First Iraqi government after the 2003 invasion (2006–2010)

The first government of Iraq led by Prime Minister Nouri al-Maliki took office on May 20, 2006 following approval by the members of the Iraqi National Assembly. This followed the general election in December 2005. The government succeeded the Iraqi Transitional Government which had continued in office in a caretaker capacity until the new government was formed and confirmed.

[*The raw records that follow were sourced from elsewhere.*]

Lemma comma_positions (s : list ascii) :
  comma ∉ s ->
  forall i : nat,
    rev (joinCommas (groupsFromRight s)) !! i = Some comma
    <-> (i < length (joinCommas (groupsFromRight s)))%nat /\ (i mod 4 = 3)%nat.
Proof.
  induction s as [| p Hp | p a b c Hp IH] using from_right_ind; intros Hs i.
  - simpl. split; [done | intros [H _]; lia].
  - rewrite joinCommas_groups_short by lia. split.
    + intros Hi. exfalso. apply Hs.
      apply list_elem_of_lookup_2, list_elem_of_In, in_rev in Hi.
      by apply list_elem_of_In.
    + intros [Hi Hmod]. rewrite Nat.mod_small in Hmod by lia. lia.
  - rewrite joinCommas_groups_snoc by done.
    assert (Hp' : comma ∉ p).
    { intros H. apply Hs. apply elem_of_app. by left. }
    assert (Habc : a ≠ comma /\ b ≠ comma /\ c ≠ comma).
    { repeat split; intros ->; apply Hs; apply elem_of_app; right;
        rewrite !elem_of_cons; tauto. }
    destruct Habc as (Ha & Hb & Hc).
    specialize (IH Hp').
    rewrite !rev_app_distr, length_app. simpl rev. simpl length.
    change ([c; b; a] ++ rev (str ","))%list with [c; b; a; comma].
    destruct (le_lt_dec 4 i) as [Hge|Hlt].
    + rewrite lookup_app_r by (simpl; lia). simpl length.
      rewrite (IH (i - 4)%nat).
      assert (Hmod : ((i - 4) mod 4 = i mod 4)%nat).
      { rewrite <- (Nat.Div0.mod_add (i - 4) 1 4). f_equal. lia. }
      rewrite Hmod. split; intros [? ?]; split; lia.
    + destruct i as [|[|[|[|i]]]]; simpl; try lia.
      * split; [intros [= ?]; done | intros [_ H]; done].
      * split; [intros [= ?]; done | intros [_ H]; done].
      * split; [intros [= ?]; done | intros [_ H]; done].
      * split; [intros _; split; [lia | done] | done].
Qed.

(** X6. For a comma-free string of fewer than [2^31] characters the
    commas of the result sit exactly at the positions that are 3 modulo
    4 counted from the right: after every third character from the
    right and nowhere else. *)
Theorem addCommas_comma_positions (s : list ascii) :
  Z.of_nat (length s) < 2 ^ 31 -> comma ∉ s ->
  exists r,
    addCommas s = Some r
    /\ forall i : nat,
         rev r !! i = Some comma
         <-> (i < length r)%nat /\ (i mod 4 = 3)%nat.
Proof.
  intros Hlen Hs. exists (joinCommas (groupsFromRight s)). split.
  - unfold addCommas. rewrite addCommas_start_small by done.
    rewrite <- (app_nil_r s) at 3.
    rewrite addCommas_loop_groups by done. by rewrite app_nil_r.
  - by apply comma_positions.
Qed.

Lemma addCommas_comma_positions_witness :
  exists r,
    addCommas (str "1200") = Some r
    /\ forall i : nat,
         rev r !! i = Some comma
         <-> (i < length r)%nat /\ (i mod 4 = 3)%nat.
Proof.
  apply (addCommas_comma_positions (str "1200")).
  - vm_compute. reflexivity.
  - unfold str. simpl. rewrite !elem_of_cons, elem_of_nil.
    intros [H|[H|[H|[H|[]]]]]; discriminate H.
Defined.

End MoreAddCommas.

(** ** Grid *)

Section MoreGrid.

Import Grid.

Context {ValueType : Type}.
Variable d : ValueType.

Implicit Types (h : gmap loc (list ValueType)) (g : rep) (v : ValueType)
  (arr : list ValueType).

(** Two positions inside the bounds fall on the same array element only
    if they are the same position. *)
Lemma index_injective g (row col row' col' : Z) :
  inBounds g row col = true -> inBounds g row' col' = true ->
  row * nCols g + col = row' * nCols g + col' ->
  row = row' /\ col = col'.
Proof.
  intros H H' Heq. apply inBounds_spec in H, H'.
  unfold numRows, numCols in *.
  assert (row = row') by nia. split; [done|]. subst. lia.
Qed.
(** * Appointment synchronisation and aggregation layer

  A shallow embedding of the data-access logic of the scheduling
  dashboard ([src/pages/DashboardModern.tsx], [src/pages/ClientDashboard.tsx]
  and the hooks bundled with them): the page-by-page fetch loop, the
  per-account cache of related entities, the status derivation used by the
  calendar cells, the mutations and the financial summary.

  Conventions of the embedding:
  - a remote call of the store client returns [{ data, error }]; it is a
    record of two options ([None] is JavaScript's [null]);
  - JavaScript numbers that hold offsets, lengths and counts are integers
    here ([Z]): they stay below 2^32, the longest array, where the
    arithmetic of numbers is that of integers; amounts are numbers as
    JavaScript has them, IEEE 754 doubles ([JsNumber.Number]);
  - a [while] loop is a function with fuel; each loop comes with the lemma
    that the fuel used by its caller is enough;
  - a [throw] is the [Rejected] outcome of the enclosing async function. *)

From stdpp Require Import gmap strings list pretty.
From Stdlib Require Import ZArith Ascii SpecFloat.

Local Open Scope string_scope.
Local Open Scope list_scope.
Local Open Scope Z_scope.

(** ** Numbers

    A JavaScript number is a double: [spec_float] of the Standard Library
    at precision 53 and maximal exponent 1024, with its rounding to
    nearest, ties to even.  Whole amounts are written as integers. *)

Module JsNumber.

Definition Number : Type := spec_float.

(** The double nearest to an integer. *)
Definition ofZ (z : Z) : Number := binary_normalize 53 1024 z 0 false.

(** [x + y]. *)
Definition add (x y : Number) : Number := SFadd 53 1024 x y.

(** The numbers that count as false: the two zeros and [NaN]. *)
Definition falsy (x : Number) : bool :=
  match x with
  | S754_zero _ | S754_nan => true
  | _ => false
  end.

End JsNumber.
Export JsNumber.
Coercion JsNumber.ofZ : Z >-> JsNumber.Number.

(** ** The store client *)

Module Supabase.

(** [PostgrestError]: only [message] is read by the code. *)
Record PostgrestError := { message : string }.

Record Response (T : Type) := { data : option T; error : option PostgrestError }.
Arguments data {T} _.
Arguments error {T} _.

Definition ok {T} (x : T) : Response T := {| data := Some x; error := None |}.
Definition failedWith {T} (e : PostgrestError) : Response T :=
  {| data := None; error := Some e |}.
Definition failed {T} (msg : string) : Response T :=
  failedWith {| message := msg |}.
(** [{ data: null, error: null }]. *)
Definition noData {T} : Response T := {| data := None; error := None |}.

(** Outcome of an async function: it resolves with a value or rejects
    with what was thrown. *)
Inductive Outcome (T : Type) :=
| Resolved (v : T)
| Rejected (e : PostgrestError).
Arguments Resolved {T} _.
Arguments Rejected {T} _.

End Supabase.
Export Supabase.

(** ** 4.1 The paginated fetcher

  The same loop is written out in [fetchAppointments], [fetchClients],
  [fetchAgendamentos], the [useAppointments] query, [getAppointmentsByPeriod]
  and the [useClientBookings] query; only the query in front of [.range]
  differs.  [range from to] stands for that query. *)

Module Pagination.
Section Loop.

Context {A : Type}.
Variable range : Z → Z → Response (list A).

Definition pageSize : Z := 1000.

(** The loop variables; [requested] is a ghost log of the offsets at which
    a page request was issued. *)
Record LoopState := {
  allAppointments : list A;
  from : Z;
  hasMore : bool;
  error : option PostgrestError;
  requested : list Z
}.

Definition initial : LoopState :=
  {| allAppointments := []; from := 0; hasMore := true; error := None;
     requested := [] |}.

Inductive Flow := Continue | Break.

(** One pass through the body of [while (hasMore)]. *)
Definition loopBody (st : LoopState) : LoopState * Flow :=
  let resp := range (from st) (from st + pageSize - 1) in
  let log := requested st ++ [from st] in
  match Supabase.error resp with
  | Some pageError =>
      ({| allAppointments := allAppointments st; from := from st;
          hasMore := hasMore st; error := Some pageError;
          requested := log |}, Break)
  | None =>
      let st1 :=
        match data resp with
        | Some pageData =>
            if 0 <? Z.of_nat (length pageData) then
              {| allAppointments := allAppointments st ++ pageData;
                 from := from st + pageSize;
                 hasMore := Z.of_nat (length pageData) =? pageSize;
                 error := error st; requested := log |}
            else
              {| allAppointments := allAppointments st; from := from st;
                 hasMore := false; error := error st; requested := log |}
        | None =>
            {| allAppointments := allAppointments st; from := from st;
               hasMore := false; error := error st; requested := log |}
        end in
      let st2 :=
        if pageSize * 10 <=? from st1 then
          {| allAppointments := allAppointments st1; from := from st1;
             hasMore := false; error := error st1;
             requested := requested st1 |}
        else st1 in
      (st2, Continue)
  end.

Fixpoint whileHasMore (fuel : nat) (st : LoopState) : option LoopState :=
  if hasMore st then
    match fuel with
    | O => None
    | S fuel' =>
        match loopBody st with
        | (st', Break) => Some st'
        | (st', Continue) => whileHasMore fuel' st'
        end
    end
  else Some st.

(** The loop as its callers run it. *)
Definition paginate : option LoopState := whileHasMore 10 initial.

(** Rows of the page at an offset ([null] data counts as no rows). *)
Definition pageRows (off : Z) : list A :=
  default [] (data (range off (off + pageSize - 1))).

Definition pageError (off : Z) : option PostgrestError :=
  Supabase.error (range off (off + pageSize - 1)).

(** Offsets [off, off + 1000, ...], [n] of them. *)
Definition offsetsFrom (off : Z) (n : nat) : list Z :=
  (λ i : nat, off + pageSize * Z.of_nat i) <$> seq 0 n.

This Al Maliki I Government governed Iraq until 2010, to be succeeded by the Al Maliki II Government, which was in office until 2014.

==Process of formation==

After some disputes over the election results, the members of the new Council of Representatives were sworn in on March 16, 2006. In the meantime, negotiations over the forming of a government had begun. Leaders of the four largest political groupings called for a government of national unity. Although it was decided in advance that the largest grouping (the United Iraqi Alliance) would name the Prime Minister, this decision would prove to be hot matter, both within the Alliance and in the negotiations with other groupings, who rejected the first nominee, incumbent Prime Minister Ibrahim al-Jaafari. Finally the Alliance reached a decision to nominate Nouri al-Maliki to the post.

==No-confidence moves==
In December 2006, media reported a plot to oust Maliki in a no-confidence vote and to create a new governmental alliance between SCIRI, UIA independents, the Kurdistani Alliance and Iraqi Islamic Party. Adil Abdul Mahdi had been proposed as the new Prime Minister, but SCIRI MP Hameed Maalah was quoted saying the groups hadn't yet agreed on a new leader. A Maliki aide confirmed the plot but said they intended to sabotage it. A no-confidence vote would require a simple majority but a new Prime Minister would require a two-thirds majority.

==Agenda==
The following matters were expected to be the most important issues for the new government to deal with:

- The relationship with the United States and coalition forces
- Containing the insurgency and inter-communal violence
- Implementing and possibly amending the constitution, particularly with regards federalism.*

===Federalism and the Constitution===

One of the main areas faced by the new government was the issue of federalism, which includes the formation of one or more Shi'ite regions, the status of Kirkuk and any possible amendment to the Constitution of Iraq

==== Constitutional amendments ====

Under a compromise agreed in September 2005 between the United Iraqi Alliance, Democratic Patriotic Alliance of Kurdistan and Iraqi Islamic Party, the new Assembly would consider amendments to the constitution in its first four months. Following this compromise the Iraqi Islamic Party agreed to back the constitution in the referendum. A constitutional revision committee was eventually formed under the new parliament, which issued an incomplete report in 2007. Despite widespread agreement amongst a majority of parties in Iraq that the text is in need of revision, partly in order to clarify some technical issues but also in part in order to bring the constitution more closely in line with the Iraqi mainstream, the constitutional revision process has not made any progress through parliament since 2007.

==== Federalism ====
Article 114 of the constitution of Iraq provided that no new region may be created before the Iraqi National Assembly has passed a law which provides the procedures for forming the region. This law was passed on 11 October after an agreement was reached with the Iraqi Accord Front to form the constitutional review committee and to defer implementation of the law for 18 months. Legislators from the Iraqi Accord Front, Sadrist Movement and Islamic Virtue Party all opposed the bill.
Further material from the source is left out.